Collection entries
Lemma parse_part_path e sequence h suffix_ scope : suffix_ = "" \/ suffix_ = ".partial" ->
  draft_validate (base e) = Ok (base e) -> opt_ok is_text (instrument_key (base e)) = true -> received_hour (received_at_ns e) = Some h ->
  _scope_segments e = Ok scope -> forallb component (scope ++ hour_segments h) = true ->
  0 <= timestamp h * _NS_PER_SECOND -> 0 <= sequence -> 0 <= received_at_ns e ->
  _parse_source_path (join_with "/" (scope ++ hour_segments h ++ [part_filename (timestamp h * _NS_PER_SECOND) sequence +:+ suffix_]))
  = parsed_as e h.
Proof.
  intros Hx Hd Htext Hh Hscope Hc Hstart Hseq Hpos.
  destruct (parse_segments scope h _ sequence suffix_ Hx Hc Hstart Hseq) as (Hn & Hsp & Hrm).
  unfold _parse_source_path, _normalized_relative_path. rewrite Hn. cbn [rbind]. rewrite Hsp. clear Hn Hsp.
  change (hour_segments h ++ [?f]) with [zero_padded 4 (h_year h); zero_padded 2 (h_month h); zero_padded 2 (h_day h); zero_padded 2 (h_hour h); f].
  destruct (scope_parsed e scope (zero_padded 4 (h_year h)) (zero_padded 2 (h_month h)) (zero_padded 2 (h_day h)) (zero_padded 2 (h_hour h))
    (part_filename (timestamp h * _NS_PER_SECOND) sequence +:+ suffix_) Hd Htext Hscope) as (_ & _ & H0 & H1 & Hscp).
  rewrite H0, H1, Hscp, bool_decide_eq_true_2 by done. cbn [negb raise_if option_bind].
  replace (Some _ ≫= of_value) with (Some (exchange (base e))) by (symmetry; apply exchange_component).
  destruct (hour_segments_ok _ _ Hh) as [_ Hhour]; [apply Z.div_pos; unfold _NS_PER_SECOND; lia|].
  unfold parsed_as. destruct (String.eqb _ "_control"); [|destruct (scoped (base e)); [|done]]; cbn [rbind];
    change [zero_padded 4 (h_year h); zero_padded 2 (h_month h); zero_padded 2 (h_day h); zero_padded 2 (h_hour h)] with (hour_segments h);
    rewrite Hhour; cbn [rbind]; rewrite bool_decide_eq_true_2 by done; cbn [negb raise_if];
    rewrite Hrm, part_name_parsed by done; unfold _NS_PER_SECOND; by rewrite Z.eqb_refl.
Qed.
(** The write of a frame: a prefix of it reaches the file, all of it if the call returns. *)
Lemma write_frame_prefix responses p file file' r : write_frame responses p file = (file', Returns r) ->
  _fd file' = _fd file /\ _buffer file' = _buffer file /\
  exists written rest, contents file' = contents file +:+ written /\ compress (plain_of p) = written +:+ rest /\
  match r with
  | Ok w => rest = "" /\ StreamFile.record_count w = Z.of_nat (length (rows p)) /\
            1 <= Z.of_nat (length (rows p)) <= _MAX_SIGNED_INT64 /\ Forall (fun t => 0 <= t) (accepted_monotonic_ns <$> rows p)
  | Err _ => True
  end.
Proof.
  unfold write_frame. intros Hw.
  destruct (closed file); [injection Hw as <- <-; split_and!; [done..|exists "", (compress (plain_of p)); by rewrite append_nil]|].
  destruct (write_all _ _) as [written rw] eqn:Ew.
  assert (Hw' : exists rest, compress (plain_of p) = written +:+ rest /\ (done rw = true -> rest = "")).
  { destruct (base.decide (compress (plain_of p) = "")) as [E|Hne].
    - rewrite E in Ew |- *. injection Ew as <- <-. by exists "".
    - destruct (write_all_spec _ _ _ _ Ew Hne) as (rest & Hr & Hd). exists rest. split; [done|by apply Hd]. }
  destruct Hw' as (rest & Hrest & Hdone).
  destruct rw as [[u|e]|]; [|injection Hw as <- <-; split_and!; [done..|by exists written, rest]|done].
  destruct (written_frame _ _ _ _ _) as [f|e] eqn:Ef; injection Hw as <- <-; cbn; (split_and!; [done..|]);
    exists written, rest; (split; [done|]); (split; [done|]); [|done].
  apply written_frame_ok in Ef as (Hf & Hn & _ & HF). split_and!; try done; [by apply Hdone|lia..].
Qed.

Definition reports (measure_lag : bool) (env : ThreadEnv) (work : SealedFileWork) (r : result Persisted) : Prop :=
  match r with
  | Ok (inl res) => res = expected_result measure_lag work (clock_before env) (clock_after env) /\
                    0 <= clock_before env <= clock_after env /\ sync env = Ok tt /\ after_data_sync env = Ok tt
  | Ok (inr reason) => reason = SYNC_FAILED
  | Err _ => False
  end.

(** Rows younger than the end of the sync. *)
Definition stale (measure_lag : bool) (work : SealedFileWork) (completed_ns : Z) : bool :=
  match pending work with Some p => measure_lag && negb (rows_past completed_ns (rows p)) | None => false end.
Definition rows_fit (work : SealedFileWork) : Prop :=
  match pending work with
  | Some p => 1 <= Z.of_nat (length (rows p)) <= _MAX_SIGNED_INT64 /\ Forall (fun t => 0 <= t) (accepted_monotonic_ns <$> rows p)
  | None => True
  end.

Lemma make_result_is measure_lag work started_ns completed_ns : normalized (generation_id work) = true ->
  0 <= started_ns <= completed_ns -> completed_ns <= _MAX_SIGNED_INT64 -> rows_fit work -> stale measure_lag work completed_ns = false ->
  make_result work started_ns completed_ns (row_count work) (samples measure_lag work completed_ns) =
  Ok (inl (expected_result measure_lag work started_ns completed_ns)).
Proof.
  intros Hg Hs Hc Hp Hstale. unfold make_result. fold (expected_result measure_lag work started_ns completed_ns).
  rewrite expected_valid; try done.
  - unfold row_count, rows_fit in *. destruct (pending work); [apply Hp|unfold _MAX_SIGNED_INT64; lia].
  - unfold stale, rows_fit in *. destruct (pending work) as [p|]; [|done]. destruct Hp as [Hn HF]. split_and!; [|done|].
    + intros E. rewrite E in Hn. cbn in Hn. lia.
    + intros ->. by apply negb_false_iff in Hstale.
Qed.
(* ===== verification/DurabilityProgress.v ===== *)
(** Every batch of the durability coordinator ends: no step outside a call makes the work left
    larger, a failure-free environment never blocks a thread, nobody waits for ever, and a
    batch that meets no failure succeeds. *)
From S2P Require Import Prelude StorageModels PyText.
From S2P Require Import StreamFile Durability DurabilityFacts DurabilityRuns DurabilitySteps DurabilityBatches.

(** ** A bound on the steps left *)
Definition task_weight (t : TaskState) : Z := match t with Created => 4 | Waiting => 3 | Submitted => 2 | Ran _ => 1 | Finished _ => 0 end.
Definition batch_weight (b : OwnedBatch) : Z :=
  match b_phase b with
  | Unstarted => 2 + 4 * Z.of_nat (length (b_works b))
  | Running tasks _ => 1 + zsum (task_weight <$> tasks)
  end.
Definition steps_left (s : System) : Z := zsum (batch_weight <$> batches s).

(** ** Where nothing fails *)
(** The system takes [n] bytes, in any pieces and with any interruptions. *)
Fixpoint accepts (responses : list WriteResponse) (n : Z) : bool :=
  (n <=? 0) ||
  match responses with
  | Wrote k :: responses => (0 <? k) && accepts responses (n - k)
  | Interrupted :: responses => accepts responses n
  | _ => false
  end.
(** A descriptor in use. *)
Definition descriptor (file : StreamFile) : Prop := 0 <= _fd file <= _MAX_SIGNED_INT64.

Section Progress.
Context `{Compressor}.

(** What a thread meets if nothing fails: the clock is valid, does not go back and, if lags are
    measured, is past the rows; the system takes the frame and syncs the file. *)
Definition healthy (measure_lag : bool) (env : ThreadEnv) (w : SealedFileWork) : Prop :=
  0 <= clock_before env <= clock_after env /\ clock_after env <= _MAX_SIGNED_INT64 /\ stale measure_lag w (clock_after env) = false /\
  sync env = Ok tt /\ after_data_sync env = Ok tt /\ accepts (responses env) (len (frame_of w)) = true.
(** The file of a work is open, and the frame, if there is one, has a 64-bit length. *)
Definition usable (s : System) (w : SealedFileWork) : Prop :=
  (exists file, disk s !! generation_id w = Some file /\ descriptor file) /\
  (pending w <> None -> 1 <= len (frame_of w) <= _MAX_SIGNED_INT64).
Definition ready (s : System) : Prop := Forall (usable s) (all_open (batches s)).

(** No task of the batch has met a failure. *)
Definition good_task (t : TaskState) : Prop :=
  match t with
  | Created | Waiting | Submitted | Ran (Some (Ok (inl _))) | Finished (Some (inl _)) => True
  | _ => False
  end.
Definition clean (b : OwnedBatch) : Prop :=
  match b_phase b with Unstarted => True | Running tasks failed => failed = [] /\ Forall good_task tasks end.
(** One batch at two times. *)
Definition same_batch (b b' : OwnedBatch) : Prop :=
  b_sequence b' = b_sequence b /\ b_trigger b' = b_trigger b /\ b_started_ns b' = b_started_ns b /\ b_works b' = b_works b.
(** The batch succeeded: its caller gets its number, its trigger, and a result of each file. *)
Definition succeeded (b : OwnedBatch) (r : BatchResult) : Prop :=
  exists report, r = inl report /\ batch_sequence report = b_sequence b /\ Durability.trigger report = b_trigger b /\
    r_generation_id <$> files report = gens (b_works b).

* **Exercise instructions**
Reproduce exactly the lines above from the line with "(* ===== verification/DurabilityProgress.v" to the line with "From S2P Require Import Prelude", including both, and add nothing.

* **Completed exercise**
(* ===== verification/DurabilityProgress.v ===== *)
(** Every batch of the durability coordinator ends: no step outside a call makes the work left
    larger, a failure-free environment never blocks a thread, nobody waits for ever, and a
    batch that meets no failure succeeds. *)
From S2P Require Import Prelude StorageModels PyText.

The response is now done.